The duo of acts appear to hint at a trend, as last year’s ButlerPalooza lineup also included a rap set and an indie performance—B.o.B and Youngblood Hawke graced the campus for last fall’s show.
But the concert planning committee did not necessarily shoot for that diverse blend.
“At the very beginning, it was a spitballing process,” junior Melanie Gaston, a first-year concert planning committee member, said.
The three-member committee, composed of Gaston, Becky Bolton and Charles Politi, started the planning process with a list of more than a hundred desired artists. Then, the process of elimination began.
Artists were bracketed into three groups: A, B or C.
‘A’ artists were considered to be of the highest priority, but many factors affected the final choices. Who was within the budget and who was touring at the time of the event were both major considerations, but language is usually the biggest barrier that bars artists from visiting Butler, Gaston said.
“Since we are in the middle of the Butler-Tarkington neighborhood, and since it is an outdoor concert, we have very specific limitations on who we can and cannot have, based on their lyrical content,” Gaston said. “Whether it’s how many swear words are used, or whether they are talking about drugs or sex, it has to be approved by Student Affairs.”
Bolton, who has served on the committee for the past two years, added that “a lot of the artists really don’t want to do a clean show.”
Of course, some artists are unavailable for personal reasons, such as weddings, social events and family occasions.
“You forget that people have real lives aside from being touring musicians,” Gaston said.
Rejection reaped frustration for the committee this year, but in the end, two ‘A’-list artists were secured to perform in the fourth installment of ButlerPalooza, an installment that shares last year’s location—the South Mall.
Having ButlerPalooza outside gives the show “an outdoor festival vibe,” Bolton said.
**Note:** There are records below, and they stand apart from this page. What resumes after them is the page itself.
(** * GitLab trigger evaluation and context assembly: a shallow embedding

    The development follows the TypeScript sources

    - [src/gitlab/validation/trigger.ts]   (class [GitLabTriggerValidator]),
    - [src/gitlab/data/formatter.ts]       ([fetchModifiedFiles], [isRelevantFile]),
    - the prompt builder                   ([buildDisallowedToolsString]),

    and states the properties of the specification over these definitions.

    Modelling conventions.  A JavaScript string is a Rocq [string]; the
    letters that [toLowerCase] and the [i] flag of a regular expression
    fold are the ASCII letters [A]-[Z], every other character is left as
    it is, which is what the runtime does on ASCII text; properties of
    the phrase test that speak of letter case are stated for ASCII text.
    A [number] is an integer [Z].  An optional field [f?: T] is an
    [option T].  A function that may throw returns a [Completion]. *)

From Stdlib Require Import Bool List Arith ZArith Lia Ascii String.
Import ListNotations.
Open Scope string_scope.
Open Scope bool_scope.

Set Warnings "-register-all".

(** ** JavaScript strings *)

Module JSString.

Definition code (c : ascii) : nat := nat_of_ascii c.

Definition isUpper (c : ascii) : bool := (65 <=? code c)%nat && (code c <=? 90)%nat.
Definition isLower (c : ascii) : bool := (97 <=? code c)%nat && (code c <=? 122)%nat.

Definition lowerChar (c : ascii) : ascii :=
  if isUpper c then ascii_of_nat (code c + 32) else c.
Definition upperChar (c : ascii) : ascii :=
  if isLower c then ascii_of_nat (code c - 32) else c.

Fixpoint map (f : ascii -> ascii) (s : string) : string :=
  match s with
  | EmptyString => EmptyString
  | String c s' => String (f c) (map f s')
  end.

(** [String.prototype.toLowerCase] and [toUpperCase] on ASCII text, where
    they fold the letters [A]-[Z] and [a]-[z] and nothing else.  Outside
    ASCII the conversion of the runtime follows Unicode and its context
    rules (a word-final sigma, for one) and is not modelled: a property
    that speaks of letter case in its own terms is stated for ASCII text. *)
Definition toLowerCase (s : string) : string := map lowerChar s.
Definition toUpperCase (s : string) : string := map upperChar s.

(** [s.startsWith(p)]. *)
Fixpoint startsWith (s p : string) {struct p} : bool :=
  match p, s with
  | EmptyString, _ => true
  | String a p', String b s' => Ascii.eqb a b && startsWith s' p'
  | String _ _, EmptyString => false
  end.

(** [s.includes(p)]: [p] occurs in [s] at some position. *)
Fixpoint includes (s p : string) : bool :=
  startsWith s p ||
  match s with
  | EmptyString => false
  | String _ s' => includes s' p
  end.

(** [s.endsWith(p)]: some tail of [s] is [p]. *)
Fixpoint endsWith (s p : string) : bool :=
  String.eqb s p ||
  match s with
  | EmptyString => false
  | String _ s' => endsWith s' p
  end.

(** [s.replace(c, '')] for a one-character search string [c]: the first
    occurrence of [c] is removed, later ones stay. *)
Fixpoint removeFirst (c : ascii) (s : string) : string :=
  match s with
  | EmptyString => EmptyString
  | String a s' => if Ascii.eqb a c then s' else String a (removeFirst c s')
  end.

(** [xs.join(sep)]. *)
Fixpoint join (sep : string) (xs : list string) : string :=
  match xs with
  | [] => ""
  | [x] => x
  | x :: rest => x ++ sep ++ join sep rest
  end.

(** JavaScript truthiness of a string: only [''] is falsy. *)
Definition truthy (s : string) : bool := negb (String.eqb s "").

(** Two characters that are the same letter up to ASCII case. *)
Definition sameLetter (a b : ascii) : Prop :=
  a = b
  \/ (isUpper a = true /\ code b = code a + 32)
  \/ (isUpper b = true /\ code a = code b + 32).

(** Two strings that differ in letter case only. *)
Inductive eqIgnoreCase : string -> string -> Prop :=
| eic_nil : eqIgnoreCase "" ""
| eic_cons a b s t :
    sameLetter a b -> eqIgnoreCase s t ->
    eqIgnoreCase (String a s) (String b t).

(** [lit] occurs in [s] in some letter case. *)
Definition containsIgnoreCase (s lit : string) : Prop :=
  exists pre occ post, s = pre ++ occ ++ post /\ eqIgnoreCase occ lit.
Definition hasSuffixIgnoreCase (s lit : string) : Prop :=
  exists pre occ, s = pre ++ occ /\ eqIgnoreCase occ lit.
Definition hasPrefixIgnoreCase (s lit : string) : Prop :=
  exists occ post, s = occ ++ post /\ eqIgnoreCase occ lit.

End JSString.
During the first two years of ButlerPalooza’s existence, Clowes Memorial Hall hosted The Fray, Chiddy Bang and Smash Mouth, respectively, but Bolton said she saw the venue as a limitation.
Tickets had to be picked up in advance. Only a limited number of students could attend. Padded seats replaced the classic standing-room-only concert feel.
Now, students can gather in the open grass and enjoy the eclectic sequence of sets, but the committee doesn’t view the current ButlerPalooza experience as a finished product.
“I think ButlerPalooza is still growing,” Gaston explained. “This is its fourth year of existence. People fought for a long time to make ButlerPalooza happen, and I think it is up to us and our successors to keep it growing and branch out further.”
Gaston and Politi are already searching for possible dates for next year’s event, but, for now, Butler students can prepare to enjoy what most college-aged people with college-aged budgets desire: free entertainment.
This year’s ButlerPalooza is scheduled for Saturday, Sept. 6, at 7 p.m.